## PROBLEM TO SOLVE
Each line below from the one containing "g s (f : unit" through the one containing "m !! p = Some s -> outcomes (f tt" is to be given again exactly, and no line outside that span.
^^^^^^^^^^^^^^^^
Section Ownership.
Context (sizeof_handle sizeof_hup_handle : Z).
Local Abbreviation smQ A := (list (scall * Z) -> res (A * gmap Z server) -> Prop).

Lemma wp_hget {B} p s (f : server -> stp scall Z (gmap Z server) B) m (Q : smQ B) :
  m !! p = Some s -> outcomes (f s m) Q -> outcomes ((hget p ≫= f) m) Q.
Proof. intros E H. apply (outcomes_lift _ _ _ s m); [|done]. unfold reads. by rewrite E. Qed.

Lemma wp_hset {B} p g s (f : unit -> stp scall Z (gmap Z server) B) m (Q : smQ B) :
  m !! p = Some s -> outcomes (f tt (<[p := g s]> m)) Q -> outcomes ((hset g p ≫= f) m) Q.
Proof. intros E H. apply (outcomes_lift _ _ _ tt (<[p := g s]> m)); [|done]. unfold updates. by rewrite E. Qed.

Lemma wp_release {B} p s (f : unit -> stp scall Z (gmap Z server) B) m (Q : smQ B) :
  m !! p = Some s ->
  (forall r, outcomes (f tt (delete p m)) (fun tr out => Q ((pfree_server p, r) :: tr) out)) ->
  outcomes ((release p ≫= f) m) Q.
Proof.
  intros E H. unfold release. wp_step. eapply wp_hget; [done|]. do 2 wp_step.
  eapply outcomes_lift; [reflexivity|]. apply H.
Qed.

Definition blank : server := Server None 0 false 0.

Lemma wp_alloc {B} (f : Z -> stp scall Z (gmap Z server) B) m (Q : smQ B) :
  (outcomes (f 0 m) (fun tr out => Q ((palloc_server sizeof_handle, 0) :: tr) out)) ->
  (forall p, p <> 0 -> outcomes (f p (<[p := blank]> m)) (fun tr out => Q ((palloc_server sizeof_handle, p) :: tr) out)) ->
  outcomes ((alloc sizeof_handle ≫= f) m) Q.
Proof.
  intros H0 Hp. unfold alloc. do 2 wp_step. destruct (r =? 0) eqn:E; zify_bool; subst; [by wp_step|].
  wp_step. eapply outcomes_lift; [reflexivity|]. wp_step. by apply Hp.
Qed.

Lemma wp_init_hup {B} (f : option hup_handle -> stp scall Z (gmap Z server) B) m (Q : smQ B) :
  (forall r, outcomes (f (if r =? 0 then None else Some (reset_hupacket zero_handle)) m)
    (fun tr out => Q ((palloc_hup sizeof_hup_handle, r) :: tr) out)) ->
  outcomes ((io (init_hupacket new_hup sizeof_hup_handle None) ≫= f) m) Q.
Proof.
  intros H. apply outcomes_call. intros r. specialize (H r). by destruct (r =? 0).
Qed.

Lemma wp_deinit {B} api d (f : unit -> stp scall Z (gmap Z server) B) m (Q : smQ B) :
  has_deinit api = true ->
  (forall r, outcomes (f tt m) (fun tr out => Q ((api_deinit d, r) :: tr) out)) ->
  outcomes ((call_deinit api d ≫= f) m) Q.
Proof. intros E H. unfold call_deinit. rewrite E. do 2 wp_step. wp_step. apply H. Qed.

Lemma wp_drop_hup {B} h (f : unit -> stp scall Z (gmap Z server) B) m (Q : smQ B) :
  (forall r, outcomes (f tt m) (fun tr out => Q ((pfree_hup, r) :: tr) out)) ->
  outcomes ((io (deinit_hupacket drop_hup (Some h)) ≫= f) m) Q.
Proof. intros H. apply outcomes_call. exact H. Qed.

(** The thread finds the handle and changes nothing. *)
Lemma wp_turns {B} n p s (f : unit -> stp scall Z (gmap Z server) B) m (Q : smQ B) :
  m !! p = Some s ->
  (forall tr, acq tr = [] -> rel tr = [] -> Forall (fun e => fst e = thread_recv (drv s)) tr ->
     outcomes (f tt m) (fun tr' out => Q (tr ++ tr') out)) ->
  outcomes ((thread_turns n p ≫= f) m) Q.
Proof.
  intros E. revert Q. induction n as [|n IH]; intros Q H; cbn [thread_turns]; [wp_step; by apply (H [])|].
  repeat wp_step. eapply wp_hget; [done|]. do 2 wp_step. rename r into received.
  assert (Hcons : forall tr, acq tr = [] -> rel tr = [] ->
    acq ((thread_recv (drv s), received) :: tr) = [] /\ rel ((thread_recv (drv s), received) :: tr) = []).
  { intros tr Ha Hl. unfold acq, rel in *. cbn. rewrite Ha, Hl. unfold acquired. cbn. by destruct (received =? 0). }
  wp_step.
  - wp_step. destruct (Hcons [] eq_refl eq_refl) as [Ha Hl]. apply (H _ Ha Hl). by repeat constructor.
  - repeat wp_step. all: try (eapply wp_hget; [done|]; repeat wp_step).
    all: apply IH; intros tr Ha Hl Ht; destruct (Hcons tr Ha Hl) as [Ha' Hl'].
    all: eapply outcomes_mono; [|apply (H _ Ha' Hl'); by constructor]; done.
Qed.

(** Evaluate the two ledgers of a known trace. *)
Ltac ledger :=
  unfold acq, rel, acquired, released; cbn [map concat fst snd app];
  repeat (case_test; try lia); cbn [app]; try solve [done | solve_Permutation].

(** [init_hup_server] with a stack: it owns nothing when it fails, and one of
    everything when it succeeds. *)
Lemma init_server_spec api stack a1 a2 a3 m :
  has_deinit api = true -> stack <> 0 ->
  outcomes (init_hup_server sizeof_handle sizeof_hup_handle api stack a1 a2 a3 m) (fun tr out =>
    Forall (kernel_ok m) tr ->
    (out = Ok (0, m) /\ acq tr ≡ₚ rel tr) \/
    (exists p d t, out = Ok (p, <[p := Server (Some (reset_hupacket zero_handle)) d true t]> m) /\
      m !! p = None /\ p <> 0 /\ d <> 0 /\ t <> 0 /\ rel tr = [] /\ acq tr = [Block p; Driver d; Packet; Thread t])).
Proof.
  intros Hd Hs. unfold init_hup_server, error_hup_init_hup_server, error_drv_init_hup_server. rewrite Hd.
  wp_step; [wp_step; by left|]. apply wp_alloc; [do 1 wp_step; [|done]; wp_step; by left|]. intros p Hp.
  wp_step; [done|]. wp_step. rename r into d.
  eapply wp_hset; [apply lookup_insert_eq|]. rewrite insert_insert_eq. wp_step.
  - eapply wp_release; [apply lookup_insert_eq|]. intros r. wp_step. intros Hok. forall_cons. cbn [kernel_ok fst snd] in *. left.
    rewrite delete_insert_id by done. split; [done|]. ledger.
  - eapply wp_hset; [apply lookup_insert_eq|]. rewrite insert_insert_eq.
    apply wp_init_hup. intros r. eapply wp_hset; [apply lookup_insert_eq|]. rewrite insert_insert_eq.
    destruct (r =? 0) eqn:Er; zify_bool.
    + wp_step; [|done]. wp_step. eapply wp_hget; [apply lookup_insert_eq|].
      apply wp_deinit; [done|]. intros r1. eapply wp_release; [apply lookup_insert_eq|]. intros r2. wp_step.
      intros Hok. forall_cons. cbn [kernel_ok fst snd] in *. left. rewrite delete_insert_id by done. split; [done|].
      ledger.
    + wp_step; [done|]. wp_step; [|done]. wp_step. eapply wp_hset; [apply lookup_insert_eq|]. rewrite insert_insert_eq.
      do 2 wp_step. intros Hok. forall_cons. cbn [kernel_ok fst snd] in *. right. eexists p, d, r0. split; [done|].
      split_and!; try done; ledger.
Qed.

(** It completes whatever the allocator answers. *)
Lemma init_server_total api stack a1 a2 a3 m :
  has_deinit api = true -> stack <> 0 ->
  outcomes (init_hup_server sizeof_handle sizeof_hup_handle api stack a1 a2 a3 m) (fun tr out =>
    exists h m', out = Ok (h, m') /\ (h = 0 \/ is_Some (m' !! h))).
Proof.
  intros Hd Hs. unfold init_hup_server, error_hup_init_hup_server, error_drv_init_hup_server. rewrite Hd.
  wp_step; [wp_step; eauto|]. apply wp_alloc; [do 1 wp_step; [|done]; wp_step; eauto|]. intros p Hp.
  wp_step; [done|]. wp_step. rename r into d.
  eapply wp_hset; [apply lookup_insert_eq|]. rewrite insert_insert_eq. wp_step.
  - eapply wp_release; [apply lookup_insert_eq|]. intros r. wp_step. eauto.
  - eapply wp_hset; [apply lookup_insert_eq|]. rewrite insert_insert_eq.
    apply wp_init_hup. intros r. eapply wp_hset; [apply lookup_insert_eq|]. rewrite insert_insert_eq.
    wp_step.
    + wp_step. eapply wp_hget; [apply lookup_insert_eq|]. apply wp_deinit; [done|]. intros r1.
      eapply wp_release; [apply lookup_insert_eq|]. intros r2. wp_step. eauto.
    + wp_step; [|done]. wp_step. eapply wp_hset; [apply lookup_insert_eq|]. rewrite insert_insert_eq.
      do 2 wp_step. eexists p, _. split; [done|]. right. rewrite lookup_insert_eq. eauto.
Qed.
^^^^^^^^^^^^^^^^
## ANSWER FOR THIS EXERCISE
Lemma wp_hset {B} p g s (f : unit -> stp scall Z (gmap Z server) B) m (Q : smQ B) :
  m !! p = Some s -> outcomes (f tt (<[p := g s]> m)) Q -> outcomes ((hset g p ≫= f) m) Q.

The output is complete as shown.